Oscar season is upon us, and it’s anyone’s guess who will take home the coveted golden statues. Each year the Academy of Motion Picture Arts and Sciences nominate the best of the best for their achievements in acting, directing, editing, cinematography and special effects, with 2017 being no different. Films like Moonlight, Manchester by the Sea and Arrival have racked up a number of nominations, while La La Land has tied the record for the most nominations in one year.
As Hollywood’s biggest night draws near, we thought we’d take a moment to reflect on some of the things you might not know about the Oscars. Who’s walked away with the most golden statues? Who’s the youngest person to receive an Oscar? Why are they called “Oscars” is the first place? You can find the answers to those questions below, along with a number of other interesting tidbits about tinseltown’s most prestigious ceremony.
Here are 15 Things You Didn’t Know About the Oscars.
15. The Dark Knight Rule
If there was ever a comic book movie that deserved a Best Picture nomination, it would have been 2008’s The Dark Knight. Christopher Nolan’s dark and gritty take on Batman was a hit with audiences and critics alike, earning glowing reviews and a huge box office return. It went on to win several Oscars (including a posthumous Best Supporting Actor award for Heath Ledger) but moviegoers were stunned when The Dark Knight failed to secure a Best Picture nomination at the 2009 Awards.
In 2010, the Academy increased the number of Best Picture nominees from 5 to 10. Though it was never officially stated, many believe that this was because of the backlash for the lack of a nomination the year earlier for The Dark Knight. Since that time, the Best Picture nominees have included a wide range of blockbusters like Toy Story 3 and Avatar. While this was probably done to attract a larger audience to tune in, the increase of nominees also ensures that a deserving film doesn’t once again fall through the cracks.
14. Only One Write-In Has Won
Can a person who isn’t nominated for an award take home an Oscar? The short answer is no; write-ins names for the Academy Awards aren’t allowed, that is unless you’re cinematographer Hal Mohr. While the 8th Academy Awards in 1936 was the first year the golden statues were referred to as “Oscars,” it was also the first and only year a write-in took home an award. Cinematographer Hal Mohr was not nominated for his contribution on A Midsummer Night’s Dream, but he won the Oscar nonetheless because of a grass-roots write-in campaign.
During the production of A Midsummer Night’s Dream, the prop forest for the Shakespeare adaptation could barely be lit. Mohr saved the day by thinning the trees, spraying them with aluminum paint and covering them in tiny particles to reflect the light. It ended up paying off, as Mohr became the first and last write-in recipient of an Academy Award in 1936, which was the second and last year that write-in votes were allowed.
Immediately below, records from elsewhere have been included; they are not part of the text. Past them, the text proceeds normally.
(** The part of [process_udp_datagram] after the reassembler, under the content
    lock. *)
Definition present_completed (state : ClientState) (tr : TileReassembler) (completed : CompletedTile)
    : option (ClientState * TileReassembler) :=
  let content := state.(cs_content) in
  if negb (completed.(ct_content_epoch) =? content.(cc_remote_content_epoch)) ||
     negb (bool_decide (content.(cc_remote_content_owner) = WD_CLIENT_CONTENT_OWNER_TILES))
  then Some (fetch_add st_udp_ignored_stale_epoch 1 state, recycle tr completed.(ct_tile_bytes))
  else
    match tile_upload_geometry state.(cs_config) completed.(ct_tile_id) completed.(ct_tile_width) completed.(ct_tile_height)
            (zlen completed.(ct_tile_bytes).(vec_data)) with
    | None => Some (fetch_add st_udp_invalid_blit 1 (fetch_add st_udp_ignored_invalid 1 state),
                    recycle tr completed.(ct_tile_bytes))
    | Some rect =>
        let '(queue, push_result) := present_queue_push content.(cc_tile_present_queue) (upload_of completed rect content) in
        '(state, tr, present) ←
          match push_result with
          | Push_Queued =>
              Some (set_content state (content <| cc_tile_present_queue := queue |>
                                               <| cc_pending_tile_upload_count := zlen queue.(pq_uploads) |>), tr, true)
          | Push_Superseded => Some (state, recycle tr completed.(ct_tile_bytes), true)
          | Push_Rejected => blit_completed state tr completed rect
          end;
        Some (if (present : bool) then mark_completed_base_generations state completed else state, tr)
    end.

(** ** A datagram *)

(** [accepted] and [processed]: what the other threads did after the first
    section of the content lock (in [client_accept_content_epoch]) and after the
    reassembler, before the second section. *)
Definition process_udp_datagram (state : ClientState) (tr : TileReassembler) (packet : ptr (list Z))
    (now_ns repair_ns done_ns : Z) (accepted processed : ClientState -> ClientState)
    : option (ClientState * TileReassembler) :=
  match packet with
  | NULL => Some (fetch_add st_udp_invalid_short 1 (fetch_add st_udp_ignored_invalid 1 state), tr)
  | Some bytes =>
      if zlen bytes <? WD_UDP_TILE_HEADER_MIN_SIZE
      then Some (fetch_add st_udp_invalid_short 1 (fetch_add st_udp_ignored_invalid 1 state), tr)
      else
        match wd_udp_tile_packet_decode bytes with
        | None => Some (fetch_add st_udp_invalid_header 1 (fetch_add st_udp_ignored_invalid 1 state), tr)
        | Some udp_header =>
            if (udp_header.(ud_tile_id) =? WD_UDP_TILE_ID_MTU_PROBE) ||
               (udp_header.(ud_tile_id) =? WD_UDP_TILE_ID_THROUGHPUT_PROBE)
            then Some (fetch_add st_udp_ignored_probe 1 state, tr)
            else
              let config := state.(cs_config) in
              if (config.(sc_session_id) =? 0) || negb (udp_header.(ud_session_id) =? config.(sc_session_id)) ||
                 negb (udp_header.(ud_connection_token) =? config.(sc_connection_token))
              then Some (fetch_add st_udp_ignored_stale_session 1 state, tr)
              else
                let udp_payload_target :=
                  if negb (config.(sc_udp_payload_target) =? 0) then config.(sc_udp_payload_target) else WD_UDP_PAYLOAD_TARGET in
                match validate_tile_packet_header ZSTD_compressBound udp_header (zlen bytes) udp_payload_target config with
                | Identity => Some (fetch_add st_udp_ignored_stale_session 1 state, tr)
                | Geometry => Some (fetch_add st_udp_invalid_geometry 1 (fetch_add st_udp_ignored_invalid 1 state), tr)
                | Fragment => Some (fetch_add st_udp_invalid_fragment 1 (fetch_add st_udp_ignored_invalid 1 state), tr)
                | Valid =>
                    let '(state, content_decision) :=
                      client_accept_content_epoch state udp_header.(ud_content_epoch) WD_CLIENT_CONTENT_OWNER_TILES in
                    if bool_decide (content_decision = Stale)
                    then Some (fetch_add st_udp_ignored_stale_epoch 1 state, tr)
                    else
                      let state := accepted state in
                      tr ← if bool_decide (content_decision = Advanced) then reset ZSTD_compressBound tr else Some tr;
                      '(completed, state, tr) ← process_udp_packet state tr packet now_ns repair_ns done_ns;
                      let state := processed state in
                      if negb completed.(ct_valid) then Some (state, tr) else present_completed state tr completed
                end
        end
  end.
(* ===== verification/TileTransport.v ===== *)
(** * Tiles from server to client

    The sender of src/server/wd_stream.c composed with the reassembler of
    src/client/tile_reassembly.cpp: the datagrams of one tile, handed over by
    the network in any order and with duplicates. *)
From S2P Require Import Prelude CFloat Wire Config Structs UdpTile TileGrid TilePolicy StreamPolicy DirtyScheduler TileServer TileSend ClientState TileReassembly.

#[local] Arguments aget : simpl never.

(** ** The datagrams of a tile *)

(** What the server needs to send a tile: an open session and values within
    their C types. *)
Record tile_ready (server : wd_server) (tile_size tile_id generation input_sequence target : Z)
    (payload : list Z) : Prop := {
  rt_session : 0 < server.(sv_session_id) <= UINT8_MAX;
  rt_token : 0 < server.(sv_connection_token) <= UINT64_MAX;
  rt_epoch : 0 < server.(sv_content_epoch) <= UINT64_MAX;
  rt_id : u16_ok tile_id;
  rt_generation : 0 < generation <= UINT64_MAX;
  rt_input : u64_ok input_sequence;
  rt_target : WD_MIN_PROBED_UDP_PAYLOAD <= target <= WD_UDP_TILE_PAYLOAD_MAX;
  rt_size : some_dimensions tile_size = true;
  rt_payload : 0 < zlen payload <= UINT16_MAX;
  rt_bytes : bytes_ok payload;
}.

Definition packets_of (payload : list Z) (target : Z) : Z := cdiv (zlen payload) target.

(** Packet [i] of a tile and its header. *)
Definition fragment_header (server : wd_server) (tile_size tile_id generation input_sequence : Z)
    (compressed : bool) (payload : list Z) (target i : Z) : wd_udp_tile_packet_decoded :=
  tile_packet_header server tile_size tile_id generation input_sequence (zlen payload)
    (packets_of payload target) i (Z.min target (zlen payload - i * target)) compressed.

Definition fragment_packet (server : wd_server) (tile_size tile_id generation input_sequence : Z)
    (compressed : bool) (payload : list Z) (target i : Z) : list Z :=
  let h := fragment_header server tile_size tile_id generation input_sequence compressed payload target i in
  default [] (wd_udp_tile_packet_encode_header WD_UDP_TILE_HEADER_MAX_SIZE (Some h)) ++
  slice (i * target) h.(ud_payload_size) payload.

Section fragments.
Context (server : wd_server) (tile_size tile_id generation input_sequence target : Z)
  (compressed : bool) (payload : list Z)
  (R : tile_ready server tile_size tile_id generation input_sequence target payload).

Let count := packets_of payload target.
Let header i := fragment_header server tile_size tile_id generation input_sequence compressed payload target i.

Lemma target_pos : 0 < target <= 65463.
Proof.
  pose proof (rt_target _ _ _ _ _ _ _ R) as H. revert H.
  unfold WD_MIN_PROBED_UDP_PAYLOAD. change WD_UDP_TILE_PAYLOAD_MAX with 65463. lia.
Qed.

Lemma count_bounds : (count - 1) * target < zlen payload <= count * target /\ 0 < count <= UINT8_MAX.
Proof.
  pose proof target_pos. pose proof (rt_payload _ _ _ _ _ _ _ R).
  pose proof (rt_target _ _ _ _ _ _ _ R) as Ht. unfold WD_MIN_PROBED_UDP_PAYLOAD in Ht.
  pose proof (proj1 (cdiv_spec (zlen payload) target count ltac:(lia)) eq_refl).
  wd_bounds. nia.
Qed.

Lemma fragment_bounds_i i : 0 <= i < count ->
  0 <= i * target /\ 0 < Z.min target (zlen payload - i * target) /\
  i * target + Z.min target (zlen payload - i * target) <= zlen payload /\ i * target < zlen payload.
Proof. intros Hi. pose proof target_pos. pose proof count_bounds. nia. Qed.

Lemma flags_cases i :
  let f := (header i).(ud_flags) in
  flag f WD_UDP_TILE_FLAG_COMPRESSED = compressed /\
  flag f WD_UDP_TILE_FLAG_INPUT_SEQUENCE = (i =? 0) && negb (input_sequence =? 0) /\
  outside f WD_UDP_TILE_FLAG_MASK = false /\ u8_ok f.
Proof.
  cbn [header fragment_header tile_packet_header ud_flags].
  destruct ((i =? 0) && negb (input_sequence =? 0)), compressed; vm_compute; split_and!; try done; congruence.
Qed.

Lemma header_fields i : 0 <= i < count ->
  (header i).(ud_tile_pkt_id) = i /\ (header i).(ud_tile_pkt_count) = count /\
  (header i).(ud_tile_payload_size) = zlen payload.
Proof.
  intros Hi. pose proof count_bounds. pose proof (rt_payload _ _ _ _ _ _ _ R).
  cbn [header fragment_header tile_packet_header ud_tile_pkt_id ud_tile_pkt_count ud_tile_payload_size].
  fold count. rewrite !u8_small, u16_small by mlia. done.
Qed.

Lemma header_decoded_ok i : 0 <= i < count -> decoded_ok (header i).
Proof.
  intros Hi. destruct (header_fields i Hi) as (E1 & E2 & E3). destruct (flags_cases i) as (_ & F2 & F3 & F4).
  destruct (fragment_bounds_i i Hi) as (B1 & B2 & B3 & B4). destruct count_bounds as [_ Hc].
  destruct R as [R1 R2 R3 R4 R5 R6 R7 R8 R9 R10].
  assert (0 <= tile_size < 4) as Hsz.
  { unfold some_dimensions in R8. destruct (wd_tile_dimensions_for_size_code tile_size) as [[w h]|] eqn:Ed; [| done].
    by eapply code_range. }
  unfold decoded_ok. rewrite E1, E2, E3.
  change (ud_session_id (header i)) with (sv_session_id server).
  change (ud_connection_token (header i)) with (sv_connection_token server).
  change (ud_content_epoch (header i)) with (sv_content_epoch server).
  change (ud_tile_size (header i)) with tile_size. change (ud_tile_id (header i)) with tile_id.
  change (ud_payload_size (header i)) with (Z.min target (zlen payload - i * target)).
  change (ud_tile_generation (header i)) with generation.
  change (ud_header_size (header i)) with (wd_udp_tile_header_size_for_flags (header i).(ud_flags)).
  rewrite header_size_cases by done.
  split_and!; try mlia; try done.
  - cbn. case_if; [done | mlia].
  - case_if; mlia.
Qed.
13. Why Are They Called the “Oscars?”
Why are the Academy Awards referred to as the Oscars? In truth, nobody really knows. People who work in the industry will tell you different answers, but the most common theory is that the nickname for the golden statue was coined by Academy Award librarian, Margaret Herrick. Legend goes that Herrick drew comparisons between the statue and her Uncle Oscar, and the nickname stuck with the rest of the academy employees.
Other rumors suggest that columnist Sidney Skolsky grew bored of writing about the shiny golden man and dubbed it the “Oscar” after an old vaudeville joke. Still, Bette Davis claims that she came up with the name “Oscar” because the posterior of the statue reminded her of her husband when he would get out of the shower. We will probably never know who is responsible for the “Oscar” nickname, but we have to thank whoever it was for coming up with a catchier title for the statue than the Academy Award of Merit.
12. Gone With The Wind Records
Gone with the Wind is considered a cinematic classic, but you may not know that the sweeping Southern epic is the holder of various Academy Award firsts. Starring Vivien Leigh and Clarke Gable as Scarlett O’Hara and Rhett Buttler, the movie was the clear frontrunner during award season from the get-go. By the time the 12th Academy Awards rolled around, Gone with the Wind racked up thirteen nominations, winning in eight of the competitive categories including Best Picture, Director, Actress, Screenplay and Editing.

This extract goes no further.